Years ago, I read a book that changed my life. The book talked about how, at your core, you are a souled being that created all the challenges and experiences in your life in order for your soul to grow and evolve.

This felt inherently true. It felt like realizing something I already knew, but had just forgotten: that I wasn’t just this human experiencing random, unlucky trials and tribulations. I was a soul, a soul that was experiencing what I was for a reason. I wasn’t conscious of the reason at the time but it changed how I looked at the world and my own life forever.

After finding that book, the word freedom kept coming into my life. I was always thinking about freedom, feeling into the word and desiring it more than anything else in my life. I didn’t even know what freedom meant to me or what it actually was. I knew it didn’t mean freedom from my job, although that was part of it. It was something deeper. I wanted total and complete freedom. I set out in search of this freedom, without knowing what it meant or how to get it, just blindly following this heart-felt desire.

The years after choosing freedom for myself were torturous. The physical and emotional pain I was in before quadrupled in intensity. There were times when I thought that freedom meant death, as in, freedom from the physical body. The discomfort in my body was so great that I thought maybe I should leave it. But I realized that wasn’t it either. This freedom couldn’t be found in death. Yes, I would be free of my body, but that wasn’t the freedom I was searching for. At the same time, I still didn’t know what freedom really meant.

I sometimes thought freedom meant having financial freedom. I explored the idea that maybe the freedom I was looking for had to do with always having plenty of money, the freedom to do whatever you want, whenever you want. That did feel good, and that was part of the freedom I wanted, but it wasn’t the core. That wasn’t the deep desire that kept pushing me forward, searching for the answer.

I also thought freedom meant being cured of all my physical symptoms. I thought that freedom meant healing, being a perfect human. I pursued this idea for a long time. I tried to heal myself for many years. I tried almost every therapy, diet, and technique you could think of in order to heal my body. Nothing ever worked, but not for my lack of trying. I spent thousands of my own dollars and even money I didn’t have in the pursuit of healing. I travelled all over the country to find healing. I could never find the cure I was looking for, but I kept trying.

One day, I gave up trying to heal myself. I was just over it. I couldn’t do it anymore. I decided to accept myself just as I was. I didn’t have anything to lose. Trying to heal myself wasn’t working. So I stopped.

It was that very day that I finally realized what freedom was, the freedom I had been desiring with all my heart.

Freedom is being “free” of a limited perception of yourself. It’s releasing yourself from the perception that you are just your human body and mind. Freedom is the awareness of yourself as consciousness, as a souled being.

When I felt like I wasn’t free, when I felt stuck and trapped, I was really feeling trapped in the reality that I was just a human. I could feel inside me that there was so much more but I didn’t know how to get there. The lack of freedom was me missing the awareness of who I really was, pure consciousness, the awareness of myself as a soul.

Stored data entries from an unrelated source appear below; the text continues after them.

(** * Ink: a shallow embedding of the interpreter and the parser

    The development follows the Python sources:
    - [ast_nodes.py]   the AST dataclasses,
    - [interpreter.py] substitution, unification, classification closure,
                       rule application, the fixpoint driver, queries,
    - [parser.py]      the verb-aware clause segmenter and statement dispatch,
    - [lexer.py]       the tokenizer,
    - [cli.py]         the entry point, from the text of the file on.

    Python [str] values are modelled as [string] (the UTF-8 bytes of the text);
    sets are [gset], dictionaries are [gmap]. *)

From stdpp Require Import gmap strings list fin_maps sets.
From Equations Require Import Equations.

Open Scope string_scope.

(** ** ast_nodes.py *)

Record Proposition := mkProposition {
  identifier : string;
  is_variable : bool }.

Record SVOClause := mkSVOClause {
  subject : string;
  subject_is_var : bool;
  verb : string;
  verb_is_var : bool;
  object : string;
  object_is_var : bool }.

Record ClassificationEdge := mkClassificationEdge {
  subtype : string;
  subtype_is_var : bool;
  supertype : string;
  supertype_is_var : bool }.

(** [Union[Proposition, SVOClause, ClassificationEdge]], the three fact shapes. *)
Inductive expr :=
| EProposition (p : Proposition)
| ESVOClause (c : SVOClause)
| EClassificationEdge (e : ClassificationEdge).

Record Rule := mkRule {
  premises : list expr;
  conclusion : expr }.

Record Query := mkQuery {
  expression : expr }.

(** The dataclass field is called [verb]; renamed, as [SVOClause] owns that name. *)
Record VerbDeclaration := mkVerbDeclaration {
  declared_verb : string }.

(** Any object the untyped Python functions may be handed: one of the six
    dataclasses. *)
Inductive ast_node :=
| Expr (e : expr)
| NRule (r : Rule)
| NQuery (q : Query)
| NVerbDeclaration (d : VerbDeclaration).

(** [type(node)] *)
Inductive node_type :=
| TProposition | TSVOClause | TClassificationEdge | TRule | TQuery | TVerbDeclaration.

Definition type_of (n : ast_node) : node_type :=
  match n with
  | Expr (EProposition _) => TProposition
  | Expr (ESVOClause _) => TSVOClause
  | Expr (EClassificationEdge _) => TClassificationEdge
  | NRule _ => TRule
  | NQuery _ => TQuery
  | NVerbDeclaration _ => TVerbDeclaration
  end.

(** Dataclass equality and hashing: structural. *)
#[global] Instance node_type_eq_dec : EqDecision node_type.
Proof. solve_decision. Defined.
#[global] Instance Proposition_eq_dec : EqDecision Proposition.
Proof. solve_decision. Defined.
#[global] Instance SVOClause_eq_dec : EqDecision SVOClause.
Proof. solve_decision. Defined.
#[global] Instance ClassificationEdge_eq_dec : EqDecision ClassificationEdge.
Proof. solve_decision. Defined.
#[global] Instance expr_eq_dec : EqDecision expr.
Proof. solve_decision. Defined.
#[global] Instance Rule_eq_dec : EqDecision Rule.
Proof. solve_decision. Defined.
#[global] Instance Query_eq_dec : EqDecision Query.
Proof. solve_decision. Defined.
#[global] Instance VerbDeclaration_eq_dec : EqDecision VerbDeclaration.
Proof. solve_decision. Defined.
#[global] Instance node_eq_dec : EqDecision ast_node.
Proof. solve_decision. Defined.
Lemma handle_array_mono (el1 el2 : Z -> bytes -> parser (list value)) s r :
  (forall n s r, el1 n s = Some r -> el2 n s = Some r) ->
  handle_array el1 s = Some r -> handle_array el2 s = Some r.
Proof.
  intros H. unfold handle_array. destruct (read_int_line s) as [[n s1]|]; auto.
  destruct (el1 n s1) as [o|] eqn:E; [|discriminate].
  rewrite (H _ _ _ E). auto.
Qed.

Lemma handle_dict_mono (el1 el2 : Z -> bytes -> parser (list value)) s r :
  (forall n s r, el1 n s = Some r -> el2 n s = Some r) ->
  handle_dict el1 s = Some r -> handle_dict el2 s = Some r.
Proof.
  intros H. unfold handle_dict. destruct (read_int_line s) as [[n s1]|]; auto.
  destruct (el1 (n * 2)%Z s1) as [o|] eqn:E; [|discriminate].
  rewrite (H _ _ _ E). auto.
Qed.

(** More fuel does not change a result. *)
Lemma handle_request_mono (fuel : nat) :
  (forall fuel' s r,
      fuel <= fuel' -> handle_request fuel s = Some r ->
      handle_request fuel' s = Some r)
  /\ (forall fuel' n s r,
        fuel <= fuel' -> handle_requests fuel n s = Some r ->
        handle_requests fuel' n s = Some r).
Proof.
  induction fuel as [|fuel [IH1 IH2]].
  - split; [discriminate|]. intros fuel' n s r _. rewrite handle_requests_0.
    destruct (n <=? 0)%Z eqn:E; [|discriminate].
    intros H. destruct fuel'.
    + rewrite handle_requests_0, E. assumption.
    + rewrite handle_requests_S, E. assumption.
  - split.
    + intros [|fuel'] s r Hle; [lia|]. rewrite !handle_request_S.
      destruct s as [|c s']; [auto|].
      destruct (handlers c) as [[]|]; auto.
      * apply handle_array_mono. intros n s1 r1. apply IH2. lia.
      * apply handle_dict_mono. intros n s1 r1. apply IH2. lia.
    + intros [|fuel'] n s r Hle; [lia|]. rewrite !handle_requests_S.
      destruct (n <=? 0)%Z; [auto|].
      destruct (handle_request fuel s) as [o|] eqn:E1; [|discriminate].
      rewrite (IH1 fuel' s o ltac:(lia) E1).
      destruct o as [[v s1]|]; [|auto].
      destruct (handle_requests fuel (n - 1) s1) as [o|] eqn:E2; [|discriminate].
      rewrite (IH2 fuel' _ _ o ltac:(lia) E2). auto.
Qed.

Lemma handle_array_total (elements : Z -> bytes -> parser (list value)) s :
  (forall n s1, length s1 <= length s -> elements n s1 <> None) ->
  handle_array elements s <> None.
Proof.
  intros H. unfold handle_array.
  destruct (read_int_line s) as [[n s1]|] eqn:R; [|discriminate].
  apply read_int_line_rest in R. specialize (H n s1 R).
  destruct (elements n s1) as [[[l s2]|]|]; congruence.
Qed.

Lemma handle_dict_total (elements : Z -> bytes -> parser (list value)) s :
  (forall n s1, length s1 <= length s -> elements n s1 <> None) ->
  handle_dict elements s <> None.
Proof.
  intros H. unfold handle_dict.
  destruct (read_int_line s) as [[n s1]|] eqn:R; [|discriminate].
  apply read_int_line_rest in R. specialize (H (n * 2)%Z s1 R).
  destruct (elements (n * 2)%Z s1) as [[[l s2]|]|]; try congruence.
  destruct (dict_of_pairs (pairs l)); discriminate.
Qed.
(** [file'] is [file] after some calls of [getline]. *)
Record advanced (file file' : ifstream) : Prop := {
  advanced_sound : sound file';
  advanced_pending : (String.length (pending file') <= String.length (pending file))%nat;
  advanced_eof : eofbit file = true -> eofbit file' = true
}.

(** The first of [count] bodies, counted from [k], whose test succeeds. *)
Definition firstMeeting (test : nat -> bool) (k count : nat) : option nat :=
  List.find test (seq k count).

Section Vocabulary.
Context {env : Environment}.
Variable self : ObservationRecord.
Variable navigationData : NavigationData.
Variable approxRecCoord : Coordinates.

(** Two ephemeris stores answer alike for every satellite of the epoch
    whose first pseudorange is not below [EPS]. *)
Definition agreeOnUsable (nav1 nav2 : NavigationData) : Prop :=
  forall satIndex pseudorange prn,
    _pseudorange_C1C self !! satIndex = Some pseudorange ->
    PrimFloat.ltb pseudorange EPS = false ->
    _listSatPRN self !! satIndex = Some prn ->
    findCloseRecord nav1 (_receiverTime self) prn
    = findCloseRecord nav2 (_receiverTime self) prn.

Section OfPass.
Variable est : Estimate.

(** The equations of the satellites of [indices] that are accepted, in the
    order of [indices]. *)
Fixpoint accepted (indices : list nat) : list Equation :=
  match indices with
  | [] => []
  | satIndex :: rest =>
      match satellite self navigationData approxRecCoord est satIndex with
      | Value (Some e) => e :: accepted rest
      | _ => accepted rest
      end
  end.

(** Satellite [satIndex] has a usable pseudorange, a navigation record, and
    a transmission-time loop that ended with [satTimeF] and [satCoord]. *)
Definition located (satIndex : nat) (closeRecord : NavigationRecord)
    (pseudorange satTimeF : double) (satCoord : Vector3d) : Prop :=
  _pseudorange_C1C self !! satIndex = Some pseudorange
  /\ PrimFloat.ltb pseudorange EPS = false
  /\ (exists prn, _listSatPRN self !! satIndex = Some prn
        /\ findCloseRecord navigationData (_receiverTime self) prn = Some closeRecord)
  /\ transmissionLoop self est closeRecord pseudorange 100 0%float 0.075%float
     = Some (satTimeF, satCoord).

(** The satellites of the epoch other than [satIndex], in order. *)
Definition others (satIndex : nat) : list nat :=
  seq 0 satIndex ++ seq (S satIndex) (length (_listSatPRN self) - S satIndex).

Section OfSatellite.
Variable closeRecord : NavigationRecord.
Variable pseudorange : double.

Local Abbreviation transmit := (Solver.transmit self est closeRecord pseudorange).

(** The iteration as the specification words it: the delay used by body
    [k] starts at 0.075 and is afterwards the distance between the
    satellite position of the previous body and the receiver estimate
    divided by the speed of light. *)
Fixpoint delayAt (k : nat) : double :=
  match k with
  | O => 0.075%float
  | S j => PrimFloat.div (norm (vsub (snd (transmit (delayAt j))) (recCoord est)))
             Reference_c
  end.

Definition satTimeAt (k : nat) : double := fst (transmit (delayAt k)).

Definition satCoordAt (k : nat) : Vector3d := snd (transmit (delayAt k)).

(** What body [k] compares its transmission time with: the one of the
    previous body, and the initial 0 for the first. *)
Definition satTimeBefore (k : nat) : double :=
  match k with
  | O => 0%float
  | S j => satTimeAt j
  end.

Definition changeAt (k : nat) : double :=
  PrimFloat.abs (PrimFloat.sub (satTimeAt k) (satTimeBefore k)).


End OfSatellite.
End OfPass.
Lemma login_unknown_user_witness :
  (forall u, form_get "username" Cases.bob = Some u ->
             ~ In u (map DB.u_username (DB.users (db_after Scenario.after_signup))))
  /\ login true 200 Scenario.uuid_b POST Cases.bob no_session
           (db_after Scenario.after_signup)
     = mkHandled (db_after Scenario.after_signup) no_session
         (Ok (render_template "login.html"
                (error_context "Invalid username or password"))).
Proof.
  assert (H : forall u, form_get "username" Cases.bob = Some u ->
                        ~ In u (map DB.u_username
                                    (DB.users (db_after Scenario.after_signup)))).
  { intros u E. vm_compute in E. inversion E; subst.
    vm_compute. intros [H | []]. discriminate. }
  split; [exact H|].
  exact (login_unknown_user 200 Scenario.uuid_b Cases.bob no_session
                            (db_after Scenario.after_signup) H).
Defined.

(** X11: when the user who logs in already has a chat session, the login
    creates nothing: the database is unchanged and the cookie takes the id
    of one of that user's sessions, one with the latest updated-at. *)
Theorem login_reuses_a_session
        (now : Z) (uuid4 : string) (form : list (string * string))
        (c : Session) (db : DB.DB) (user : DB.User) :
  DB.verify_user (form_get "username" form) (form_get "password" form) db
  = Ok (Some user) ->
  DB.get_user_sessions (DB.id user) db <> [] ->
  db_after (login true now uuid4 POST form c db) = db
  /\ response (login true now uuid4 POST form c db) = Ok (redirect "dashboard")
  /\ user_id (session_after (login true now uuid4 POST form c db))
     = Some (DB.id user)
  /\ exists s,
      session_id (session_after (login true now uuid4 POST form c db))
      = Some (DB.s_session_id s)
      /\ In s (DB.chat_sessions db)
      /\ DB.s_user_id s = DB.id user
      /\ forall s', In s' (DB.chat_sessions db) ->
                    DB.s_user_id s' = DB.id user ->
                    DB.s_updated_at s' <= DB.s_updated_at s.
Proof.
  intros Hv Hne. unfold login. rewrite Hv.
  unfold DB.get_user_sessions in *.
  destruct (DB.select_user_sessions (DB.id user) db) as [|s t] eqn:E;
    [now elim Hne|].
  cbn [map db_after response session_after set_session_id set_user user_id
       session_id].
  repeat split. exists s. split; [reflexivity|].
  assert (Hs : In s (DB.select_user_sessions (DB.id user) db))
    by (rewrite E; now left).
  apply StoreSpec.select_user_sessions_In in Hs. destruct Hs as [Hs Hu].
  split; [exact Hs|]. split; [exact Hu|].
  intros s' Hs' Hu'.
  assert (Hin : In s' (DB.select_user_sessions (DB.id user) db))
    by (apply StoreSpec.select_user_sessions_In; now split).
  pose proof (StoreSpec.select_user_sessions_sorted (DB.id user) db) as S.
  rewrite E in S, Hin. apply StronglySorted_inv in S. destruct S as [_ Hall].
  destruct Hin as [<- | Hin]; [lia|].
  rewrite Forall_forall in Hall. now apply Hall.
Qed.
(** * A shallow embedding of the 65go2 MOS 6502 core

    The development follows the Go sources:
    - [clock.go]          : the [Clocker] interface and the [Divider] adapter;
    - the CPU file of package [m65go2] : [Registers], [M6502], the addressing
      modes, the flag helpers and the instruction bodies;
    - the CPU file of the earlier package [_65go2] (type [Cpu]) : module [V1];
    - [instructions.go]   : [InstructionTable] and [InitInstructions] of the
      earlier package; the opcode table of package [m65go2] is not among the
      sources and is modelled from the specification ([opcodeTable]).

    Fixed-width integers are [Z] with the wrap-around written out
    ([u8], [u16], [u64]); the bus and the clock are interfaces, so they are
    type classes, and a method with a pointer receiver is a state-passing
    function. *)

From Stdlib Require Import ZArith Bool List Lia.
From stdpp Require Import base option gmap.
Import ListNotations.

Local Open Scope Z_scope.

(** ** Machine integers *)

Definition u8 (z : Z) : Z := z mod 256.
Definition u16 (z : Z) : Z := z mod 65536.
Definition u64 (z : Z) : Z := z mod 18446744073709551616.

(** Go's unary [^] on [uint8] and on [uint16]. *)
Definition not8 (z : Z) : Z := Z.lxor z 0xff.
Definition not16 (z : Z) : Z := Z.lxor z 0xffff.

(** ** Flags used by the P (status) register

    [const ( C Status = 1 << iota; Z; I; D; B; _; V; N )] *)
Module Status.
Definition C : BinNums.Z := BinInt.Z.shiftl 1 0. (* carry flag *)
Definition I : BinNums.Z := BinInt.Z.shiftl 1 2. (* interrupt disable *)
Definition D : BinNums.Z := BinInt.Z.shiftl 1 3. (* decimal mode *)
Definition B : BinNums.Z := BinInt.Z.shiftl 1 4. (* break command *)
Definition V : BinNums.Z := BinInt.Z.shiftl 1 6. (* overflow flag *)
Definition N : BinNums.Z := BinInt.Z.shiftl 1 7. (* negative flag *)
Definition Z : BinNums.Z := BinInt.Z.shiftl 1 1. (* zero flag *)
End Status.

(** ** The register file *)
Module Registers.
Record t : Type := mk
  { A : Z    (* accumulator *)
  ; X : Z    (* index register X *)
  ; Y : Z    (* index register Y *)
  ; P : Z    (* processor status *)
  ; SP : Z   (* stack pointer *)
  ; PC : Z   (* program counter *) }.
Lemma computeCoefAdd_zero_witness :
  computeCoefAdd (platform := sim_platform) (S754_zero false) (F32.of_Z 1) 1
  = 0.
Proof.
  apply (computeCoefAdd_zero (platform := sim_platform) false (F32.of_Z 1) 1).
  reflexivity.
Defined.

Lemma getSignedRawFromVolt_14bit_witness :
  - 2 ^ 13 <= getSignedRawFromVolt (platform := sim_platform) (F32.of_Z (-1)) 1
           <= 2 ^ 13 - 1.
Proof.
  exact (proj1 (getSignedRawFromVolt_14bit (platform := sim_platform)
                  (F32.of_Z (-1)) 1 eq_refl (or_intror eq_refl)
                  eq_refl eq_refl)).
Defined.

Lemma getSignedRawFromVolt_odd_witness :
  getSignedRawFromVolt (platform := sim_platform) (F32.opp (F32.of_Z 1)) 0
  = - getSignedRawFromVolt (platform := sim_platform) (F32.of_Z 1) 0.
Proof.
  exact (getSignedRawFromVolt_odd (platform := sim_platform)
           (F32.of_Z 1) 0 eq_refl (or_introl eq_refl) eq_refl eq_refl).
Defined.

Lemma getSignedRawFromVolt_total_range_witness :
  - 2 ^ 13 <= getSignedRawFromVolt (platform := sim_platform) (F32.of_Z (-7)) 1
           <= 2 ^ 13.
Proof.
  apply (getSignedRawFromVolt_total_range (platform := sim_platform)
           (F32.of_Z (-7)) 1 0 eq_refl).
  - discriminate.
  - right. reflexivity.
Defined.

Lemma getSignedRawFromVolt_exact_witness :
  getSignedRawFromVolt (platform := sim_platform) (F32.of_Z (-1)) 1
  = Z.quot (-1 * 2 ^ 13 * 1) (1 * 5).
Proof.
  exact (proj2 (getSignedRawFromVolt_exact (platform := sim_platform)
                  (F32.of_Z (-1)) 1 eq_refl (or_intror eq_refl)
                  eq_refl eq_refl)).
Defined.
(** ** Query strings *)

Lemma QueryEscape_cons (c : ascii) (r : string) :
  QueryEscape (String c r) = escapeByte c ++ QueryEscape r.
Proof.
  unfold escapeByte. cbn [QueryEscape].
  destruct (Ascii.eqb c " "); [reflexivity|].
  destruct (shouldEscape c); reflexivity.
Qed.

Lemma escapeByte_facts (c : ascii) :
  escapeByte c <> ""
  /\ mentions "&" (escapeByte c) = false
  /\ mentions ";" (escapeByte c) = false
  /\ mentions "=" (escapeByte c) = false
  /\ forall t, QueryUnescape (escapeByte c ++ t) = option_map (String c) (QueryUnescape t).
Proof.
  destruct c as [[] [] [] [] [] [] [] []];
    (split; [discriminate|]); repeat split.
Qed.

Lemma mentions_app (c : ascii) (a b : string) :
  mentions c (a ++ b) = mentions c a || mentions c b.
Proof.
  induction a as [|d a IH]; [reflexivity|].
  change (mentions c (String d a ++ b)) with (Ascii.eqb c d || mentions c (a ++ b)).
  change (mentions c (String d a)) with (Ascii.eqb c d || mentions c a).
  rewrite IH, orb_assoc. reflexivity.
Qed.

Lemma QueryEscape_no_separator (s : string) :
  mentions "&" (QueryEscape s) = false
  /\ mentions ";" (QueryEscape s) = false
  /\ mentions "=" (QueryEscape s) = false.
Proof.
  induction s as [|c s (IHamp & IHsemi & IHeq)]; [repeat split|].
  rewrite QueryEscape_cons, !mentions_app.
  destruct (escapeByte_facts c) as (_ & -> & -> & -> & _).
  rewrite IHamp, IHsemi, IHeq. repeat split.
Qed.

(** Unescaping undoes escaping, whatever the bytes. *)
Lemma QueryUnescape_QueryEscape (s : string) :
  QueryUnescape (QueryEscape s) = Some s.
Proof.
  induction s as [|c s IH]; [reflexivity|].
  rewrite QueryEscape_cons.
  destruct (escapeByte_facts c) as (_ & _ & _ & _ & ->).
  rewrite IH. reflexivity.
Qed.

Lemma prefix_empty (s : string) : String.prefix "" s = true.
Proof. destruct s; reflexivity. Qed.

Lemma Contains_char (s : string) (c : ascii) :
  Contains s (String c "") = mentions c s.
Proof.
  induction s as [|d s IH]; [reflexivity|].
  change (mentions c (String d s)) with (Ascii.eqb c d || mentions c s).
  cbn [Contains String.prefix]. rewrite IH, prefix_empty.
  destruct (ascii_dec c d) as [->|Hne].
  - rewrite Ascii.eqb_refl. reflexivity.
  - apply Ascii.eqb_neq in Hne. rewrite Hne. reflexivity.
Qed.
(** [get_agents] answers [None] exactly when the capability is absent:
    no agents built yet and either no key or a failing framework. *)
Lemma get_agents_no_key env w :
  agents w = None ->
  openai_api_key (settings env) = "" ->
  get_agents env w = (None, w).
Proof.
  intros Hg Hk.
  unfold get_agents, get_global_agents, bind, ret. rewrite Hg, Hk.
  reflexivity.
Qed.

(** ** Enrichment never writes to the store *)

Lemma analyse_upload_frame env file fc w :
  let w' := snd (analyse_upload env file fc w) in
  db w' = db w /\ files w' = files w /\ uuid_supply w' = uuid_supply w
  /\ clock w' = clock w.
Proof.
  unfold analyse_upload. rewrite bind_run.
  destruct (get_agents_frame env w) as (A & B & C & D & _).
  destruct (fst (get_agents env w)) as [a|]; simpl; auto.
  unfold bind, log; simpl.
  destruct (document_processor a _); simpl; auto.
Qed.

Lemma backfill_summary_frame env item_data w :
  let w' := snd (backfill_summary env item_data w) in
  db w' = db w /\ files w' = files w /\ uuid_supply w' = uuid_supply w
  /\ clock w' = clock w.
Proof.
  unfold backfill_summary.
  destruct (Py.truthy (KnowledgeItemCreate.content item_data)); simpl; auto.
  rewrite bind_run.
  destruct (get_agents_frame env w) as (A & B & C & D & _).
  destruct (fst (get_agents env w)) as [a|]; simpl; auto.
  unfold bind, log; simpl.
  destruct (document_processor a _) as [resp|]; simpl; auto.
  destruct (Py.contains _ resp); simpl; auto.
  destruct (negb _); simpl; auto.
Qed.


(** ** Lists *)

Lemma find_all_false {A} (f : A -> bool) (l : list A) :
  (forall x, In x l -> f x = false) -> find f l = None.
Proof.
  induction l as [|a l IH]; simpl; intros H; [reflexivity|].
  rewrite (H a (or_introl eq_refl)). apply IH. intros x Hx.
  apply H. right; exact Hx.
Qed.

(** ** Not found and not yours look the same (C8) *)

(** C8: when no knowledge item has the requested id, or the items that
    have it belong to somebody else, [get_knowledge_item] raises the
    same [HTTPException(404, "Knowledge item not found")] in both cases
    (never a 403), and leaves behind the same single query. *)
Theorem foreign_item_reported_as_missing (env : Env) (w : World)
  (current_user : User.t) (item_id : uuid) :
  (forall it, In it (knowledge_items (db w)) ->
              KnowledgeItem.id it <> item_id)
  \/ (forall it, In it (knowledge_items (db w)) ->
                 KnowledgeItem.id it = item_id ->
                 KnowledgeItem.user_id it <> User.id current_user) ->
  get_knowledge_item env item_id current_user w
  = (inl (HTTPException 404 "Knowledge item not found"),
     snd (log (EvQuery TKnowledgeItems) w)).
Proof.
  intros H. unfold get_knowledge_item.
  rewrite bind_run. cbn [fst snd]. rewrite bind_run. cbn [fst snd].
  unfold get_store at 1. cbn [fst].
  replace (item_by_id _ item_id (User.id current_user)) with
    (@None KnowledgeItem.t); [reflexivity|].
  symmetry. unfold item_by_id, log; cbn [snd db].
  apply find_all_false. intros it Hin.
  destruct (Nat.eqb_spec (KnowledgeItem.id it) item_id) as [Heq|Hne];
    [|reflexivity].
  destruct (Nat.eqb_spec (KnowledgeItem.user_id it) (User.id current_user))
    as [Hu|Hu]; [|reflexivity].
  exfalso. destruct H as [H|H].
  - exact (H it Hin Heq).
  - exact (H it Hin Heq Hu).
Qed.
(** A session around an orderly body whose handler rolls back and
    translates: either the body's result, or the translated error after
    fault, rollback and release, or a refused assignment, which the
    handler does not catch. *)
Lemma guarded_session {A} (body : M A) (handler : SQLAlchemyError → M A)
    (operation : string) (w : World) :
  orderly body →
  (∀ e w', handler e w' = (db_rollback ;; _handle_db_error e operation) w') →
  let res := get_session (try_except body handler) w in
  (∃ a evs, res.1 = Done a
            ∧ log res.2 = log w ++ Acquire :: evs ++ [Release] ∧ quiet evs)
  ∨ (∃ e evs,
       res.1 = Raised (RepositoryError (db_error_message e operation) (Some e))
       ∧ log res.2 = log w ++ Acquire :: evs ++ [Fault e; Rollback; Release]
       ∧ quiet evs
       ∧ pending res.2 = table res.2 ∧ added res.2 = [])
  ∨ (∃ evs, res.1 = Raised SetattrError
            ∧ log res.2 = log w ++ Acquire :: evs ++ [Release] ∧ quiet evs).
Proof.
  intros Hb Hh res.
  assert (Hres : res = get_session (try_except body handler) w) by done.
  clearbody res.
  unfold get_session, try_except, finally, bind at 1 2, emit, discard in Hres.
  simpl in Hres.
  match type of Hres with
  | context [body ?w0] =>
      specialize (Hb w0); destruct (body w0) as [[a|[e| | |]] w1]
  end; try done; simpl in Hb; destruct Hb as (evs & Hl & Hq);
    rewrite ?Hh in Hres;
    unfold db_rollback, _handle_db_error, raise, bind, emit, discard in Hres;
    simpl in Hres; subst res; simpl.
  - left. exists a, evs. rewrite Hl, <- !app_assoc. by simpl.
  - right. left. exists e, evs. rewrite Hl, <- !app_assoc. by simpl.
  - right. right. exists evs. rewrite Hl, <- !app_assoc. by simpl.
Qed.

Hint Resolve orderly_apply_update : orderly.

I realized that there is a HUGE difference between knowing in your mind that you are consciousness, a soul, and being aware of it as your reality. That was the freedom I was desiring.

Now that I am free, I am aware of myself as a human, with thoughts, emotions and a body but now I am also aware of that eternal part of myself. I am aware that at my core, I am consciousness and I will never not be. I will never die or not exist. I may leave my physical body but “I” will always be there. I am a creator being and I will never not be. We all are, we just forget temporarily in order to further grow and evolve as a soul.

If you feel that call to freedom, know that it is your soul calling you back home. Your soul is ready for you to realize who you really are, for you to be aware of your true nature. It won’t settle for anything less and I know you won’t either.